(Collected data)
——————————

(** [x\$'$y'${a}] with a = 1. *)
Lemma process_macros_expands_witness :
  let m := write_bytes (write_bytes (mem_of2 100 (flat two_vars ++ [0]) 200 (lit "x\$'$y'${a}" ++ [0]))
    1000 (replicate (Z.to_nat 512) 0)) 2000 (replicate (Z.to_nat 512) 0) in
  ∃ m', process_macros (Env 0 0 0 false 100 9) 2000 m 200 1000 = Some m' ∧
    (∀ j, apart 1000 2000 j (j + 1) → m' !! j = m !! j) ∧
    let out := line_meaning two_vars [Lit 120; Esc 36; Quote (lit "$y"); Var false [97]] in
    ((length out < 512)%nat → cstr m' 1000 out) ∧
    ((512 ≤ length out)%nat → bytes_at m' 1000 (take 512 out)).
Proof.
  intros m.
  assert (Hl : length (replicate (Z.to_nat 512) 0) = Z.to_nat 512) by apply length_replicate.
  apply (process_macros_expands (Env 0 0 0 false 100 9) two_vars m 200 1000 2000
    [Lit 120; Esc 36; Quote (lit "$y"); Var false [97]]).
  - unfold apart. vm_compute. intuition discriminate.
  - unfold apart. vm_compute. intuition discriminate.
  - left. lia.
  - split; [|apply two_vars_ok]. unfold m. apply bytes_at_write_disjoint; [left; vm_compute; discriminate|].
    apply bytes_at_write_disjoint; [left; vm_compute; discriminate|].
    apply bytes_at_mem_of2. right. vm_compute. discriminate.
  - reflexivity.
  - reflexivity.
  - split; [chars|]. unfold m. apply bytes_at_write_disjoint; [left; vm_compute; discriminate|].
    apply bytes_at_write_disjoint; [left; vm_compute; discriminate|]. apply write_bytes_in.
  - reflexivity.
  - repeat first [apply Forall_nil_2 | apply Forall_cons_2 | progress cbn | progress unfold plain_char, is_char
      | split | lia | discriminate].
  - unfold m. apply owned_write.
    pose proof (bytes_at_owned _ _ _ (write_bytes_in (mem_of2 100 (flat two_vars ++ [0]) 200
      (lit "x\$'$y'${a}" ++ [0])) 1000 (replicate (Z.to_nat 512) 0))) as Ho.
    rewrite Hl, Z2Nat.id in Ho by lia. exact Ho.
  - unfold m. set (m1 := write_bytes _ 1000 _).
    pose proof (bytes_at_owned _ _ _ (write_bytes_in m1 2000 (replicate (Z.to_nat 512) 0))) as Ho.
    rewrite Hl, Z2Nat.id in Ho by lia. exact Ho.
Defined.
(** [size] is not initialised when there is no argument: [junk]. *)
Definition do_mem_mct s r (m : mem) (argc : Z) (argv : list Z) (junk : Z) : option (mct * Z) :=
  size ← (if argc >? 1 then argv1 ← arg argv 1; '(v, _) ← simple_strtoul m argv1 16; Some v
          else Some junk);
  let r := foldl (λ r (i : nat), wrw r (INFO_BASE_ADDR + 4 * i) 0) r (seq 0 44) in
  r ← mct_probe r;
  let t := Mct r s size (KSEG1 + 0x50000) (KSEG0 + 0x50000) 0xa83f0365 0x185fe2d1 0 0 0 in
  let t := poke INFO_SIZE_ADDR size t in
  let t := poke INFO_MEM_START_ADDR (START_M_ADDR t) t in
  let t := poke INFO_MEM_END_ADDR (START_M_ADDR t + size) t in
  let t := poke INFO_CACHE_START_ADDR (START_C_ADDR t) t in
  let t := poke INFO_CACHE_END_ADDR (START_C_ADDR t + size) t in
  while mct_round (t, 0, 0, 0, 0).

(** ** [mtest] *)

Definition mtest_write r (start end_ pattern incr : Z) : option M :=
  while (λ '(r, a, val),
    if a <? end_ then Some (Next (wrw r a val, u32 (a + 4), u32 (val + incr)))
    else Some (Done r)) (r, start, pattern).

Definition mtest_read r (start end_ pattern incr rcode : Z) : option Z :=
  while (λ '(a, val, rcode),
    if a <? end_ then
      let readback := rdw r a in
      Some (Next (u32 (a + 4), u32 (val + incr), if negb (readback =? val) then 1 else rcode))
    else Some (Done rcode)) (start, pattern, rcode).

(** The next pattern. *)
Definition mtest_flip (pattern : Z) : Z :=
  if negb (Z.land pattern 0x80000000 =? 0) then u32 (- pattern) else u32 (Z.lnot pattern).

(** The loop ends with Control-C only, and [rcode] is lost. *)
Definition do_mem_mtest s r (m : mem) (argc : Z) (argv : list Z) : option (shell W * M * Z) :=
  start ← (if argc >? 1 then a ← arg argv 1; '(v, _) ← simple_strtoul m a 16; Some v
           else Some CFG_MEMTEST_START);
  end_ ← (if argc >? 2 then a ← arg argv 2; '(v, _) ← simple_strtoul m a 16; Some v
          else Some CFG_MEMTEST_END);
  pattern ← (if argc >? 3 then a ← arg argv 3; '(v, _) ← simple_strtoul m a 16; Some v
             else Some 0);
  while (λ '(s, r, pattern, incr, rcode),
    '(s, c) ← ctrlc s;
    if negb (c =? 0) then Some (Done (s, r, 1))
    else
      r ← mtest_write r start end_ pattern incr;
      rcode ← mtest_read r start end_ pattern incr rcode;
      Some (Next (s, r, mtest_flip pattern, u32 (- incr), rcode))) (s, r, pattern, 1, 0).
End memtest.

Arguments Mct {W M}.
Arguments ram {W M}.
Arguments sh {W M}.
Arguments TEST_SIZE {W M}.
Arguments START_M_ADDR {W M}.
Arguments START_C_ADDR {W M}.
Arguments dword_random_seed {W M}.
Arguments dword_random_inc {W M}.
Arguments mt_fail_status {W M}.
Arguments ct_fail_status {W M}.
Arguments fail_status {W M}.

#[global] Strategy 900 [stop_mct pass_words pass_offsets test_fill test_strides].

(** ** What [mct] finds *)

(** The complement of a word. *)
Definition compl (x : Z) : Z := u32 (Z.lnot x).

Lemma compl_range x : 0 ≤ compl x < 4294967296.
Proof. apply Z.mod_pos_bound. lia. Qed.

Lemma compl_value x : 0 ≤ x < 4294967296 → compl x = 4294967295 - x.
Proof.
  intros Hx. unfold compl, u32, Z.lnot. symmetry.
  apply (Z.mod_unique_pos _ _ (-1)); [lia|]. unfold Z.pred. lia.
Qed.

——————————

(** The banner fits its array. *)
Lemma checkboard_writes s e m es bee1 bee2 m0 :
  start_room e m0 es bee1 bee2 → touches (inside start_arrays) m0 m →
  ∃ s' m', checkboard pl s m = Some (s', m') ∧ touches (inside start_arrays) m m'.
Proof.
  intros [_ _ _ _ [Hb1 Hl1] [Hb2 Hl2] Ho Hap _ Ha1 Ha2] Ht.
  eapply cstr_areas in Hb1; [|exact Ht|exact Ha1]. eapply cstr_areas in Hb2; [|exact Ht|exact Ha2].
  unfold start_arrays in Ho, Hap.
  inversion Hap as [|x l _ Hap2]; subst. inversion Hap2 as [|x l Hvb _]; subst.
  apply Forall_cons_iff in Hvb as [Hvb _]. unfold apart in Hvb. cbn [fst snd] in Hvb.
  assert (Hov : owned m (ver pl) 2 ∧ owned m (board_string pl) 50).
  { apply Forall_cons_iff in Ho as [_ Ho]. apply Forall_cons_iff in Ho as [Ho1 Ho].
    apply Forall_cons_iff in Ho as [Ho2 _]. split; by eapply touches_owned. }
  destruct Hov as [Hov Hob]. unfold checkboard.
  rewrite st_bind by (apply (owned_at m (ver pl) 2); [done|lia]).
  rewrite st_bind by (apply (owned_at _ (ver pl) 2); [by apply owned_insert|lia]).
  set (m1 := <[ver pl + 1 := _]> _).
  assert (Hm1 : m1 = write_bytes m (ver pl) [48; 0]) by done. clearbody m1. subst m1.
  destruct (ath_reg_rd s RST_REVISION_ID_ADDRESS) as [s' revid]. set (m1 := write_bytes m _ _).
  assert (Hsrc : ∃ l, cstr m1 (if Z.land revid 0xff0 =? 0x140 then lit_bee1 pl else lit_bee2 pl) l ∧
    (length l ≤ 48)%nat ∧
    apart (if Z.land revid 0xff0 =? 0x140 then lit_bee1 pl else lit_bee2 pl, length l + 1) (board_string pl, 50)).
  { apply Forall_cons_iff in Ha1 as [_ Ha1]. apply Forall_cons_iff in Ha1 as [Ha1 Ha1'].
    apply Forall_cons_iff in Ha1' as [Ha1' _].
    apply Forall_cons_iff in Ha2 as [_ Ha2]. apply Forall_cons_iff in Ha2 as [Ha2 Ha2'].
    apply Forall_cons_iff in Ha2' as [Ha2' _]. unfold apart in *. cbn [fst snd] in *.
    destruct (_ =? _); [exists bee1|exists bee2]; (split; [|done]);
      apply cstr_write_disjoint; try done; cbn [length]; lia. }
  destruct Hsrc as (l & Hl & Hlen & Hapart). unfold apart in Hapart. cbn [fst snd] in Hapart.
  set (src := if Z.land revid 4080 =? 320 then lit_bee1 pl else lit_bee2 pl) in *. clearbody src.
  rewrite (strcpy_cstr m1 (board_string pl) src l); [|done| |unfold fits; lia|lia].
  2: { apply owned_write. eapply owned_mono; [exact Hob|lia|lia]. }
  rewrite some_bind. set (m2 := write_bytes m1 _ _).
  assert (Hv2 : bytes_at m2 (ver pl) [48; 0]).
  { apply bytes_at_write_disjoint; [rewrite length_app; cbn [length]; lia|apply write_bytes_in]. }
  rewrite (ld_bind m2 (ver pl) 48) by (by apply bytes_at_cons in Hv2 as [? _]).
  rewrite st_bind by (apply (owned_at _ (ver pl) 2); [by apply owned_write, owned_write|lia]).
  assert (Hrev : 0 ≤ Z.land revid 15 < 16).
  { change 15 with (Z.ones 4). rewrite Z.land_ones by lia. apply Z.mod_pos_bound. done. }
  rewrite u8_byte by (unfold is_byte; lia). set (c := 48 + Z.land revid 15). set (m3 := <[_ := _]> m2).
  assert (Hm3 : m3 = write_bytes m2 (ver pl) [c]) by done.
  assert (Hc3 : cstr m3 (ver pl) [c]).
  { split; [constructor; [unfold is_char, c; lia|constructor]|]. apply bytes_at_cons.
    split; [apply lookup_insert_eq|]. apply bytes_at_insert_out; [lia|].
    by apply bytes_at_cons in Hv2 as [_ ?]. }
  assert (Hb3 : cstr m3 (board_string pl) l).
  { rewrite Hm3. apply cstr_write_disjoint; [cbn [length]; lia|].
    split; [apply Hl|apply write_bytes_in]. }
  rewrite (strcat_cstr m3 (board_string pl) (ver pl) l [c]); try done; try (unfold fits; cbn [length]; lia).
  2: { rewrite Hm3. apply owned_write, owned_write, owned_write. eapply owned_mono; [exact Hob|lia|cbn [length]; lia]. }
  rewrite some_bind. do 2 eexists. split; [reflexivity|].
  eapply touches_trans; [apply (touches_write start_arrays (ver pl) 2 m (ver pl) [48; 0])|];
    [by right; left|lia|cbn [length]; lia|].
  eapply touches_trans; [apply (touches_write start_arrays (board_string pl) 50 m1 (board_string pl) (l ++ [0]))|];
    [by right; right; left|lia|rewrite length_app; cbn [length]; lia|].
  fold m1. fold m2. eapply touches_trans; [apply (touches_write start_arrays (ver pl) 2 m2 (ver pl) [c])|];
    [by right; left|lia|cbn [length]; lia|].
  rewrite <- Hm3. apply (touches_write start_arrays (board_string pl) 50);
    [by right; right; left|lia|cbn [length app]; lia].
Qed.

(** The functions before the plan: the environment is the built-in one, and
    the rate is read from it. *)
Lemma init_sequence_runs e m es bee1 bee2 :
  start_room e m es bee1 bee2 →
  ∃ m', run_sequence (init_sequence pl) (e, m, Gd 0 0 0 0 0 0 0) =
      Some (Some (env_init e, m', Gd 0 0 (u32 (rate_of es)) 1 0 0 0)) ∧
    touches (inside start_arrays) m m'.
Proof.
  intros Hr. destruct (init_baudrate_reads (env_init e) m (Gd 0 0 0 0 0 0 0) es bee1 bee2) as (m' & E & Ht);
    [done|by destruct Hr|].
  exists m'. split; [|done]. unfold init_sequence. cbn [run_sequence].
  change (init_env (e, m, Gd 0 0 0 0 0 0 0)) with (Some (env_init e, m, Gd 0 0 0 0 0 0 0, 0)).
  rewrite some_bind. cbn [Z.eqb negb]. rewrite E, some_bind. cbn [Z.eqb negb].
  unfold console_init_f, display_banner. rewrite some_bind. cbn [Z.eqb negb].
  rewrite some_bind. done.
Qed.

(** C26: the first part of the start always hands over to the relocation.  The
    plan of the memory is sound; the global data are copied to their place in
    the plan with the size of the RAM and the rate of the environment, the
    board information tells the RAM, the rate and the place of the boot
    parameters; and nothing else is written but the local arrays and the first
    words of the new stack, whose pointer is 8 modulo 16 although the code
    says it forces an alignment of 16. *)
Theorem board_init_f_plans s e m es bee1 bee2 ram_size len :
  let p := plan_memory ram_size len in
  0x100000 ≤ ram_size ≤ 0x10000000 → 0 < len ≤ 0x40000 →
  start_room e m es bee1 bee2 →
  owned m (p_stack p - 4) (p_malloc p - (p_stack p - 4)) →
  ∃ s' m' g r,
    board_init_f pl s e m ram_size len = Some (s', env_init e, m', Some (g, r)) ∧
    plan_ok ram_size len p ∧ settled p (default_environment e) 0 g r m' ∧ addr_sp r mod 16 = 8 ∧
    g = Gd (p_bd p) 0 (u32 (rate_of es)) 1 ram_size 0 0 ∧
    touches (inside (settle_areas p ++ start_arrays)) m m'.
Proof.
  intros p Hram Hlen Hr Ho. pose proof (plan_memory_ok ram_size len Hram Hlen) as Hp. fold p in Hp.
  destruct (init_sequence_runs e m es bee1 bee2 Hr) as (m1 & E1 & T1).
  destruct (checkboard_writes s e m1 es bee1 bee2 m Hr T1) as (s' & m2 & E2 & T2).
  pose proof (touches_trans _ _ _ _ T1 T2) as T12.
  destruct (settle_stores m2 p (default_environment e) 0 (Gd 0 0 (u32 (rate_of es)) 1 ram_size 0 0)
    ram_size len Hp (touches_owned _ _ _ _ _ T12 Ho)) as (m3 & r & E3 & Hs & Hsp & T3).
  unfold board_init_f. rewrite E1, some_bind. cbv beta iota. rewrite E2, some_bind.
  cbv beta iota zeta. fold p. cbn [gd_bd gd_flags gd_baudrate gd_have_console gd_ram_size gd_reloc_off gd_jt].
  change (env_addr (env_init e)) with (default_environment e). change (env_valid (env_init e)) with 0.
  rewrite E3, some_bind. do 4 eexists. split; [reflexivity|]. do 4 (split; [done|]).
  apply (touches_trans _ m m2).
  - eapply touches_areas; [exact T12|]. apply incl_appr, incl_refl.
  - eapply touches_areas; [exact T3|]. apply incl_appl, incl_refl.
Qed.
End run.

——————————

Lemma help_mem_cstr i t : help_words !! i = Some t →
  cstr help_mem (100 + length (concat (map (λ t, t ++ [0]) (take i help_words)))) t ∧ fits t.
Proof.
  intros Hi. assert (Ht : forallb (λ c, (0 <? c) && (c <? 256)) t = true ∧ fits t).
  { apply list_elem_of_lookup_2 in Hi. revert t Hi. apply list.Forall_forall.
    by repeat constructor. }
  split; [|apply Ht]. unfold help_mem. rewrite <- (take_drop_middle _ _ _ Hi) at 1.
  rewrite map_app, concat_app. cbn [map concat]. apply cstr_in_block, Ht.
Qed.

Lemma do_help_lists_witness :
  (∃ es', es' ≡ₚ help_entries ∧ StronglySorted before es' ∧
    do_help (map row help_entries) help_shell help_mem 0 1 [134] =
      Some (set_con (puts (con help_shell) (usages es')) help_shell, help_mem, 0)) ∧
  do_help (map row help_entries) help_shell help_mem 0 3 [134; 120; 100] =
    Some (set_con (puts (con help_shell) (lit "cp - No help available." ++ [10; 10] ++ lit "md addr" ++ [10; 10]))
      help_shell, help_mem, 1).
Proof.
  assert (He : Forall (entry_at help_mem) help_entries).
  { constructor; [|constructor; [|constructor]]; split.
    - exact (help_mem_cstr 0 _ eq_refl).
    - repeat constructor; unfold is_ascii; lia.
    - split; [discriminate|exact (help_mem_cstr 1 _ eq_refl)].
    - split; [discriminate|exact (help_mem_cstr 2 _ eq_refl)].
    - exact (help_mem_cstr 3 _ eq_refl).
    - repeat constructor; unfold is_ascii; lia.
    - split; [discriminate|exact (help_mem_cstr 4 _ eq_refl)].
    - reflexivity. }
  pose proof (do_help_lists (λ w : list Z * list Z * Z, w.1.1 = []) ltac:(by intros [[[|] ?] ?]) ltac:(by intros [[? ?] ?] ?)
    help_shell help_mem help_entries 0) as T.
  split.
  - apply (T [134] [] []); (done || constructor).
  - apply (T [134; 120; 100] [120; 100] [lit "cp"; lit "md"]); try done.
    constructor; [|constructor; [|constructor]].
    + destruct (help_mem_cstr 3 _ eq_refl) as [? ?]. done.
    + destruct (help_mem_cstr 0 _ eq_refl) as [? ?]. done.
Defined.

——————————

**WORK REQUIRED:** Which lines of the records contain "concat"? Show each of them.

**RESPONSE BOX:**
  cstr help_mem (100 + length (concat (map (λ t, t ++ [0]) (take i help_words)))) t ∧ fits t.
  rewrite map_app, concat_app. cbn [map concat]. apply cstr_in_block, Ht.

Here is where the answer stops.